On a chilly November day, memories of a murder and shattered hope rush back
- Maureen Boyle
- Nov 11
- 2 min read
It is a cold late morning as they trudged along the leaf-strewn state forest path, not unlike that Veterans Day 47 years ago.
The two retired Raynham police investigators are solemn as they point out where the girl was found, remembering a life cut short just days after her fifteenth birthday.
"She was a great kid," Louis Pacheco, who was a sergeant in 1978. "I never heard one word against her. She didn't deserve this. She did not deserve this."
It was on this day, when restaurants offer discounted meals for veterans and small flags line the lawns of buildings, that a teen-aged cheerleader was found dead in the Freetown State Forest, two months after being abducted not far from her home.
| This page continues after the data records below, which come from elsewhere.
(** ** The life of a process *)

(** The process executes programs (with a copy of its credentials, see
    [prepare_exec_creds]) and sets attributes; the trace is what was asked. *)
Inductive life_step : task * trace -> task * trace -> Prop :=
| life_exec cur log tracer b b' tr :
    bp_cred b = t_cred cur -> bp_cred_prepared b = false ->
    runs (selinux_bprm_set_creds cur tracer b) tr (0, b') ->
    life_step (cur, log) (mk_task (bp_cred b') (bp_cred b'), log ++ tr)
| life_attr cur log self single tracer name page size tr rc cur' :
    runs (selinux_setprocattr cur self single tracer name page size) tr (rc, cur') ->
    life_step (cur, log) (cur', log ++ tr).

(** A change of the SID that was granted. *)
Definition granted_change (log : trace) (old new : Z) : Prop :=
  granted log old new SECCLASS_PROCESS PROCESS__TRANSITION \/ granted log old new SECCLASS_PROCESS PROCESS__DYNTRANSITION.

Lemma granted_change_app log tr old new : granted_change log old new -> granted_change (log ++ tr) old new.
Proof. intros [H|H]; [left|right]; by apply granted_app_l. Qed.

Lemma life_step_change cur log cur' log' :
  life_step (cur, log) (cur', log') ->
  (exists tr, log' = log ++ tr) /\
  (sid (t_cred cur') = sid (t_cred cur) \/ granted_change log' (sid (t_cred cur)) (sid (t_cred cur'))).
Proof.
  inversion_clear 1 as [? ? tracer b b' tr Hb Hp Hrun|? ? self single tracer name page size tr rc ? Hrun];
    (split; [by eexists|]).
  - apply bprm_set_creds_outcome in Hrun as [_ [Hs _ _|_ _ Ht _ _ _ _]]; [by left| |done].
    right. left. by apply granted_app_r.
  - apply setprocattr_outcome in Hrun as [->|perm t _ -> Hs _ _ _|newsid _ -> _ _ Hd _ _]; [by left|by left|].
    right. right. by apply granted_app_r.
Qed.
Mary-Lou Arruda was riding her bike home from a friend's house when she went missing on September 8, 1978, just days after her birthday. From the start, no one considered her a runaway. Not her parents. Not her neighbors. Not her friends. Not the police. It was an abduction, even if no one saw her taken. There was never a doubt.
There were searches and hope, that undying-prayer-filled-hope that fills then shatters hearts. There were the two months of waiting in limbo until she was found tied to a tree by boys on motorbikes in the dark woods, miles from home. Dead.
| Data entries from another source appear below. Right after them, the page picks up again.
(* ===== verification/HookMount.v ===== *)
(** Theorems on labels: the options a file system shows are accepted when it
    is mounted again, the label of a new file is the one that was checked, and
    where the code gives another one. *)

From S2P Require Import Prelude Sidtab Classmap Avc Flask HookBase HookTask HookFile HookLabel.
From Stdlib Require Import String Ascii.
From stdpp Require Import strings.
Open Scope Z_scope.

(** ** Strings *)

#[local] Arguments String.append !s1 s2 : simpl nomatch.

Lemma str_app_assoc (a b c : string) : ((a ++ b) ++ c)%string = (a ++ (b ++ c))%string.
Proof. induction a as [|x a IH]; cbn; [done|]. by rewrite IH. Qed.

Lemma str_app_nil_r (a : string) : (a ++ EmptyString)%string = a.
Proof. induction a as [|x a IH]; cbn; [done|]. by rewrite IH. Qed.

Lemma has_char_app c a b : has_char c (a ++ b) = has_char c a || has_char c b.
Proof. induction a as [|x a IH]; cbn; [done|]. by rewrite IH, orb_assoc. Qed.

Lemma drop_char_app c a b : drop_char c (a ++ b) = (drop_char c a ++ drop_char c b)%string.
Proof. induction a as [|x a IH]; cbn; [done|]. destruct (Ascii.eqb x c); cbn; by rewrite IH. Qed.

Lemma drop_char_none c a : has_char c a = false -> drop_char c a = a.
Proof.
  induction a as [|x a IH]; cbn; [done|]. intros [H1 H2]%orb_false_iff. rewrite H1. by rewrite IH.
Qed.

Lemma after_prefix_app p a : after_prefix p (p ++ a) = Some a.
Proof. induction p as [|x p IH]; cbn; [done|]. by rewrite Ascii.eqb_refl. Qed.

Lemma prefix_app p a : String.prefix p (p ++ a) = true.
Proof.
  induction p as [|x p IH]; [by destruct a|]. cbn. destruct (ascii_dec x x); [done|congruence].
Qed.

(** ** Pieces *)

(** Whether a quote is open after [s]. *)
Fixpoint quote_after (q : bool) (s : string) : bool :=
  match s with EmptyString => q | String c s' => quote_after (if Ascii.eqb c QUOTE then negb q else q) s' end.

Lemma pieces_plain q cur t rest :
  has_char QUOTE t = false -> (q = true \/ has_char COMMA t = false) ->
  mount_pieces q cur (t ++ rest) = mount_pieces q (cur ++ t) rest.
Proof.
  revert cur. induction t as [|c t IH]; intros cur Hq Hc; cbn; [by rewrite str_app_nil_r|].
  cbn in Hq. apply orb_false_iff in Hq as [Hq1 Hq2]. rewrite Hq1.
  replace (Ascii.eqb c COMMA && negb q) with false.
  - rewrite IH, str_app_assoc; [done|done|]. destruct Hc as [->|Hc]; [by left|right]. cbn in Hc. by apply orb_false_iff in Hc as [_ ?].
  - destruct Hc as [->|Hc]; [by rewrite andb_false_r|]. cbn in Hc. apply orb_false_iff in Hc as [-> _]. done.
Qed.

Lemma pieces_quote q cur rest : mount_pieces q cur (char_str QUOTE ++ rest) = mount_pieces (negb q) (cur ++ char_str QUOTE) rest.
Proof. done. Qed.

Lemma pieces_comma cur rest : mount_pieces false cur (char_str COMMA ++ rest) = cur :: mount_pieces false EmptyString rest.
Proof. done. Qed.

Lemma pieces_base q cur base rest :
  quote_after q base = false ->
  mount_pieces q cur (base ++ char_str COMMA ++ rest) = mount_pieces q cur base ++ mount_pieces false EmptyString rest.
Proof.
  revert q cur. induction base as [|c base IH]; intros q cur Hq; cbn in Hq |- *.
  - by rewrite Hq.
  - destruct (Ascii.eqb c COMMA && negb (if Ascii.eqb c QUOTE then negb q else q)); [|by apply IH].
    cbn. f_equal. by apply IH.
Qed.

(** The pieces joined again. *)
Fixpoint join (sep : ascii) (first : bool) (l : list string) : string :=
  match l with
  | [] => EmptyString
  | p :: l' => ((if first then EmptyString else char_str sep) ++ p ++ join sep false l')%string
  end.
It was a horror that gripped the town she grew up in. It is a pain that still lingers today beneath the surface.
On this day, 47 years after Mary-Lou was found, retired Raynham investigators Louis Pacheco and Paul Jordan walk through the woods where hope for her safe return finally ended. They are a bit older but the memory of the day she went missing and all the days that followed are still fresh. The days of searching. The days of tracking suspects. The days of gathering evidence. The grim day they learned she was found in another town in a sprawling state forest.
Paul Jordan was working the desk at the police station when he heard chatter on the Freetown Police Department frequency that a girl's body was found in that town. Louis Pacheco was in his cruiser when Jordan radioed him with the news.
There were other homicides in town in the years that followed but none touched their souls, and the souls of the other investigators, as the one that stole the innocence of their community.
"It changed the town of Raynham," Pacheco is saying, glancing toward the spot where Mary-Lou was found.
And no one forgot.
"People still commemorate her 47 years later."